Task instructions: Copy out again, unchanged, the listing below from the line that has "Byte.x07; Byte.x00; Byte.x00;" through the line that has "let i4 := Buffer.indexOf".

Records for processing:
(** [WriteReport] *)
Fixpoint WriteReport (st : t) (reportLines : list string) : result t :=
  match reportLines with
  | [] => Ok st
  | line :: rest =>
      if negb (CheckReportMsg line) then WriteReport st rest
      else
        let frame := split line "," in
        data <- ExtractValue frame
                  (match reportFinalFormat st with Some f => f | None => [] end) ;;
        let timestamp :=
          ((match elem frame 1 with Some s => s | None => "undefined" end)
           ++ str (repeat "0" 9))%string in
        match deviceID st with
        | None => Throw TypeError
        | Some id =>
            written <- WriteData (timeSeriesDB st) (DeviceID_toString id 10)
                         timestamp data ;;
            WriteReport (set_timeSeriesDB written st) rest
        end
  end.

(** [HandleReportMsgAscii] *)
Definition HandleReportMsgAscii (st : t) (buffer : Buffer.t) : result t :=
  let headerCurrentIndex := 3 in
  let '(bufferCRC, headerCurrentIndex) :=
    GetHeaderValueAscii buffer headerCurrentIndex in
  let '(bufferLength, headerCurrentIndex) :=
    GetHeaderValueAscii buffer headerCurrentIndex in
  let '(bufferSeqNum, headerCurrentIndex) :=
    GetHeaderValueAsciiInt buffer headerCurrentIndex in
  let '(bufferID, headerCurrentIndex) :=
    GetHeaderValueAsciiInt buffer headerCurrentIndex in
  let st :=
    match deviceID st with
    | None => set_deviceID (Some (Number bufferID)) st
    | Some _ => st
    end in
  let st := set_seqNum (Some bufferSeqNum) st in
  match reportFinalFormat st with
  | None => Ok st
  | Some _ =>
      let dataFrame :=
        Buffer.toString_ascii (Buffer.subarray_from buffer headerCurrentIndex) in
      let dataFrameLines := split dataFrame CRLF in
      WriteReport st dataFrameLines
  end.

(** [HandleReportMsgBinary]: not implemented in the source. *)
Definition HandleReportMsgBinary (st : t) (buffer : Buffer.t) : result t :=
  Ok st.

(** [HandleReportMsg] *)
Definition HandleReportMsg (st : t) (buffer : Buffer.t) : result t :=
  let st := CheckReportType st buffer in
  if eq_opt (reportType st) "ascii" then HandleReportMsgAscii st buffer
  else if eq_opt (reportType st) "binary" then HandleReportMsgBinary st buffer
  else Ok st.

(** The loop of [HandleOtherMsg] over the lines of the message. *)
Fixpoint HandleOtherLines (st : t) (dataSplit : list string) : result t :=
  match dataSplit with
  | [] => Ok st
  | line :: rest =>
      if Utilities.IsStringEmptyOrSpaces line then HandleOtherLines st rest
      else
        let dataCmdSplit := split line "=" in
        if (1 <? List.length dataCmdSplit)%nat then
          if eq_opt (elem dataCmdSplit 0) cmdForm
             || eq_opt (elem dataCmdSplit 0) cmdJ1708
             || eq_opt (elem dataCmdSplit 0) cmdJ1939
          then
            st <- SaveReportFormat st dataCmdSplit ;;
            HandleOtherLines (snd (UpdateReportFormatStatus st)) rest
          else HandleOtherLines st rest
        else HandleOtherLines st rest
  end.

(** [HandleOtherMsg] *)
Definition HandleOtherMsg (st : t) (buffer : Buffer.t) : result t :=
  if eq_opt (reportType st) "ascii" then
    let dataAscii := Buffer.toString_ascii buffer in
    HandleOtherLines st (split dataAscii CRLF)
  else Ok st.

(** [HandlePictureMsg] *)
Definition HandlePictureMsg (st : t) (buffer : Buffer.t) : result t :=
  let bufferCRC := Picture.hex_field buffer 2 4 in
  let bufferLength := Picture.hex_field buffer 4 6 in
  let bufferSeqNum := Picture.hex_field buffer 6 8 in
  bufferDeviceID <- Buffer.readBigUint64BE (Buffer.subarray buffer 8 16) ;;
  let st := set_seqNum (Some bufferSeqNum) st in
  let PICTURE_DATAFRAME_START_INDEX := 16 in
  let pictureDataFrame :=
    Buffer.subarray_from buffer PICTURE_DATAFRAME_START_INDEX in
  match picture st with
  | None =>
      Ok (set_picture
            (Some (Picture.new env pictureDataFrame (deviceID st))) st)
  | Some p =>
      let '(p', _, writes) := Picture.AddPicturePackage p pictureDataFrame in
      let st := set_storage (storage st ++ writes)%list
                  (set_picture (Some p') st) in
      if Picture.isDone p' then Ok (set_picture None st) else Ok st
  end.

(** The four kinds of frame, by prefix. *)
Definition is_keepalive (buffer : Buffer.t) : bool :=
  Buffer.equals (Buffer.subarray buffer 0 2) [Byte.xfe; Byte.x02]
  && (List.length buffer =? 12)%nat.

Definition is_report (buffer : Buffer.t) : bool :=
  Buffer.equals (Buffer.subarray buffer 0 2) [Byte.x40; Byte.x50].

Definition is_picture (buffer : Buffer.t) : bool :=
  Buffer.equals (Buffer.subarray buffer 0 2) [Byte.x40; Byte.x52].

(** [RecievedData], called at time [now]. *)
Definition RecievedData (now : Z) (st : t) (buffer : Buffer.t) : result t :=
  st <- (if is_keepalive buffer then HandleKeepAliveMsg st buffer
         else if is_report buffer then HandleReportMsg st buffer
         else if is_picture buffer then HandlePictureMsg st buffer
         else HandleOtherMsg st buffer) ;;
  let st := set_lastAlive now st in
  Ok (SendACK st).

(** A connection fed a sequence of frames, each with its arrival time. *)
Fixpoint run (st : t) (frames : list (Z * Buffer.t)) : result t :=
  match frames with
  | [] => Ok st
  | (now, buffer) :: rest =>
      st <- RecievedData now st buffer ;; run st rest
  end.

End Connection.

End ClientSocket.

(* ====================================================================== *)
(** * utilities.js: header fields of a binary frame *)

(** What [GetHeaderValueBinary] returns as value: a BigInt, a Number or the
    bytes themselves. *)
Inductive HeaderValue : Type :=
| HeaderBigInt (z : Z)
| HeaderInt (n : JS.num)
| HeaderBytes (b : Buffer.t).

(** [GetHeaderValueBinary] *)
Definition GetHeaderValueBinary (inputBuffer : Buffer.t) (startIndex : Z)
           (type : string) : result (HeaderValue * Z) :=
  let endIndex := Buffer.indexOf inputBuffer Byte.x2c startIndex in
  let dataArray := Buffer.subarray inputBuffer startIndex endIndex in
  output <-
    (if String.eqb type "BigUint64BE" then
       z <- Buffer.readBigUint64BE dataArray ;; Ok (HeaderBigInt z)
     else if String.eqb type "Int" then
       Ok (HeaderInt (JS.parseInt (Buffer.toString_hex dataArray) (Some 16)))
     else Ok (HeaderBytes dataArray)) ;;
  Ok (output, endIndex + 1).

(* ====================================================================== *)
(** * Vocabulary of the specification *)

Set Warnings "-inexact-float".

Import ClientSocket.

(** The [k] least significant digits of [z] in [radix], most significant
    first. *)
Fixpoint fixed (radix : Z) (k : nat) (z : Z) : list ascii :=
  match k with
  | O => []
  | S k' => fixed radix k' (z / radix) ++ [digit_char (z mod radix)]
  end.

Definition acc_value (acc : option Z) : Z :=
  match acc with
  | Some a => a
  | None => 0
  end.

(** The radix [parseInt] reads with when no prefix is stripped. *)
Definition effective (radix : option Z) (r : Z) : Prop :=
  match radix with
  | None => r = 10
  | Some r0 => r0 = r /\ 2 <= r <= 36
  end.

Definition plain_digit (c : ascii) : Prop :=
  48 <= code c <= 57 \/ 97 <= code c <= 102.

Definition no_tilde (l : list ascii) : Prop := Forall (fun c => code c <> 126) l.

(** The field definition of the repository's TPMS test. *)
Definition tpms_info : Pattern.PatternInfo :=
  Pattern.mkInfo "tpms" "tpms"
    (Some 0.3625%float) (Some 0%float) (Some 3%float) (Some (-424)%float).

(** The same definition with pressure_const left out. *)
Definition tpms_info_no_pressure_const : Pattern.PatternInfo :=
  Pattern.mkInfo "tpms" "tpms"
    (Some 0.3625%float) None (Some 3%float) (Some (-424)%float).

Definition gforce_info : Pattern.PatternInfo :=
  Pattern.mkInfo "g" "g_force" None None None None.

(** The layout of a picture packet: current-package index at offset 4,
    total-package count at offset 5, payload chunk after the 8-byte
    header. *)
Definition packet_index (pkt : Buffer.t) : option Z :=
  option_map Buffer.val (nth_error pkt 4).

Definition packet_total (pkt : Buffer.t) : option Z :=
  option_map Buffer.val (nth_error pkt 5).

Definition packet_chunk (pkt : Buffer.t) : Buffer.t := skipn 8 pkt.

Definition num_of (o : option Z) : num :=
  match o with
  | Some z => Int z
  | None => NaN
  end.

(** A transfer after the packets [pkts] have been applied in order. *)
Definition apply_packets (p : Picture.t) (pkts : list Buffer.t) : Picture.t :=
  fold_left (fun p pkt => fst (fst (Picture.AddPicturePackage p pkt))) pkts p.

(** Three packets of a transfer that declares a total of 3. *)
Definition picture_packet (index : Buffer.byte) (chunk : Buffer.t) : Buffer.t :=
  ([Byte.x65; Byte.x00; Byte.x00; Byte.x01; index; Byte.x03; Byte.x00;
    Byte.x02] ++ chunk)%list.

Definition packet1 : Buffer.t := picture_packet Byte.x01 [Byte.xff; Byte.xd8].
Definition packet2 : Buffer.t := picture_packet Byte.x02 [Byte.x11; Byte.x22].
Definition packet3 : Buffer.t := picture_packet Byte.x03 [Byte.xff; Byte.xd9].

Definition no_env : Picture.Env := Picture.mkEnv None None None None.

(** [st'] with every field outside the report-format group taken from [st]. *)
Definition with_format (st' st : ClientSocket.t) : ClientSocket.t :=
  mk (deviceID st) (lastAlive st) (seqNum st) (reportType st)
     (isReportCustom st') (isReportJ1708 st') (isReportJ1939 st')
     (reportFormatType st') (reportJ1XXXFormat st') (reportCustomFormat st')
     (reportFinalFormat st') (picture st) (socket st) (timeSeriesDB st)
     (storage st).

(** A keep-alive frame: the marker, 8 identifier bytes, 2 sequence bytes. *)
Definition keepalive_frame (id seq : Buffer.t) : Buffer.t :=
  Byte.xfe :: Byte.x02 :: (id ++ seq)%list.

(** A decoder that finds nothing to decode. *)
Definition no_decoder (input pattern : list string)
  : result (option (list Pattern.DecodedValue)) := Ok None.

(** A picture frame: the marker @R, CRC, length, sequence number 7, device
    identifier, then a packet declaring index 1 of 1. *)
Definition single_picture_frame : Buffer.t :=
  [Byte.x40; Byte.x52; Byte.x00; Byte.x00; Byte.x00; Byte.x0c; Byte.x00;
   Byte.x07; Byte.x00; Byte.x00; Byte.x00; Byte.x00; Byte.x00; Byte.x00;
   Byte.x00; Byte.x09; Byte.x65; Byte.x00; Byte.x00; Byte.x01; Byte.x01;
   Byte.x01; Byte.x00; Byte.x02; Byte.xff; Byte.xd8].

(** The frame prefix [h] holds the four commas that close the CRC, length,
    sequence and identifier fields of an ASCII report header. *)
Definition header_complete (h : Buffer.t) : Prop :=
  let i1 := Buffer.indexOf h Byte.x2c 3 in
  let i2 := Buffer.indexOf h Byte.x2c (i1 + 1) in
  let i3 := Buffer.indexOf h Byte.x2c (i2 + 1) in
  let i4 := Buffer.indexOf h Byte.x2c (i3 + 1) in
  0 <= i1 /\ 0 <= i2 /\ 0 <= i3 /\ 0 <= i4.

(** What the header of a report frame makes of a connection whose format is
    unresolved. *)
Definition after_header (st : ClientSocket.t) (h : Buffer.t) : ClientSocket.t :=
  let i1 := snd (GetHeaderValueAscii h 3) in
  let i2 := snd (GetHeaderValueAscii h i1) in
  let '(bufferSeqNum, i3) := GetHeaderValueAsciiInt h i2 in
  let '(bufferID, _) := GetHeaderValueAsciiInt h i3 in
  set_seqNum (Some bufferSeqNum)
    (match deviceID st with
     | None => set_deviceID (Some (Number bufferID)) st
     | Some _ => st
     end).

(** The state a report frame with header [h] leaves behind while the format
    is unresolved, whatever follows the header. *)
Definition after_report (now : Z) (st : ClientSocket.t) (h : Buffer.t)
  : ClientSocket.t :=
  let st1 := CheckReportType st h in
  SendACK
    (set_lastAlive now
       (if eq_opt (reportType st1) "ascii" then after_header st1 h else st1)).

(** The three customizations, each with its flag, its query command, the
    position of the format string among the comma-separated arguments of
    the response, the slot the parsed format is stored in and the name of
    the resulting format type. *)
Inductive customization : Type := Custom | J1708 | J1939.

Definition flag (c : customization) (st : ClientSocket.t) : option bool :=
  match c with
  | Custom => isReportCustom st
  | J1708 => isReportJ1708 st
  | J1939 => isReportJ1939 st
  end.

Definition cmd_of (c : customization) : string :=
  match c with
  | Custom => cmdForm
  | J1708 => cmdJ1708
  | J1939 => cmdJ1939
  end.

Definition report_index (c : customization) : nat :=
  match c with
  | Custom => 3
  | J1708 => 0
  | J1939 => 1
  end.

Definition type_of (c : customization) : string :=
  match c with
  | Custom => "custom"
  | J1708 => "j1708"
  | J1939 => "j1939"
  end.

Definition others_absent (c : customization) (st : ClientSocket.t) : Prop :=
  match c with
  | Custom => isReportJ1708 st = Some false /\ isReportJ1939 st = Some false
  | J1708 => isReportCustom st = Some false /\ isReportJ1939 st = Some false
  | J1939 => isReportCustom st = Some false /\ isReportJ1708 st = Some false
  end.

(** The format string with every single and double quote removed. *)
Definition strip_quotes (s : string) : string :=
  str (filter (fun c => negb (is_char 39 c || is_char 34 c)) (chars s)).

(** Customization [c] was recorded present with token list [fmt]: its flag
    is set, and its slot holds [fmt] unless the other J-bus customization,
    which shares the slot, is present too. *)
Definition recorded (c : customization) (fmt : list string)
           (st : ClientSocket.t) : Prop :=
  match c with
  | Custom =>
      isReportCustom st = Some true /\ reportCustomFormat st = Some fmt
  | J1708 =>
      isReportJ1708 st = Some true
      /\ (reportJ1XXXFormat st = Some fmt \/ isReportJ1939 st = Some true)
  | J1939 =>
      isReportJ1939 st = Some true
      /\ (reportJ1XXXFormat st = Some fmt \/ isReportJ1708 st = Some true)
  end.

(** The fields [SaveReportFormat] reads and writes. *)
Definition fmt_view (st : ClientSocket.t) :=
  (isReportCustom st, isReportJ1708 st, isReportJ1939 st,
   reportJ1XXXFormat st, reportCustomFormat st).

Problem solution:
   Byte.x07; Byte.x00; Byte.x00; Byte.x00; Byte.x00; Byte.x00; Byte.x00;
   Byte.x00; Byte.x09; Byte.x65; Byte.x00; Byte.x00; Byte.x01; Byte.x01;
   Byte.x01; Byte.x00; Byte.x02; Byte.xff; Byte.xd8].

(** The frame prefix [h] holds the four commas that close the CRC, length,
    sequence and identifier fields of an ASCII report header. *)
Definition header_complete (h : Buffer.t) : Prop :=
  let i1 := Buffer.indexOf h Byte.x2c 3 in
  let i2 := Buffer.indexOf h Byte.x2c (i1 + 1) in
  let i3 := Buffer.indexOf h Byte.x2c (i2 + 1) in
  let i4 := Buffer.indexOf h Byte.x2c (i3 + 1) in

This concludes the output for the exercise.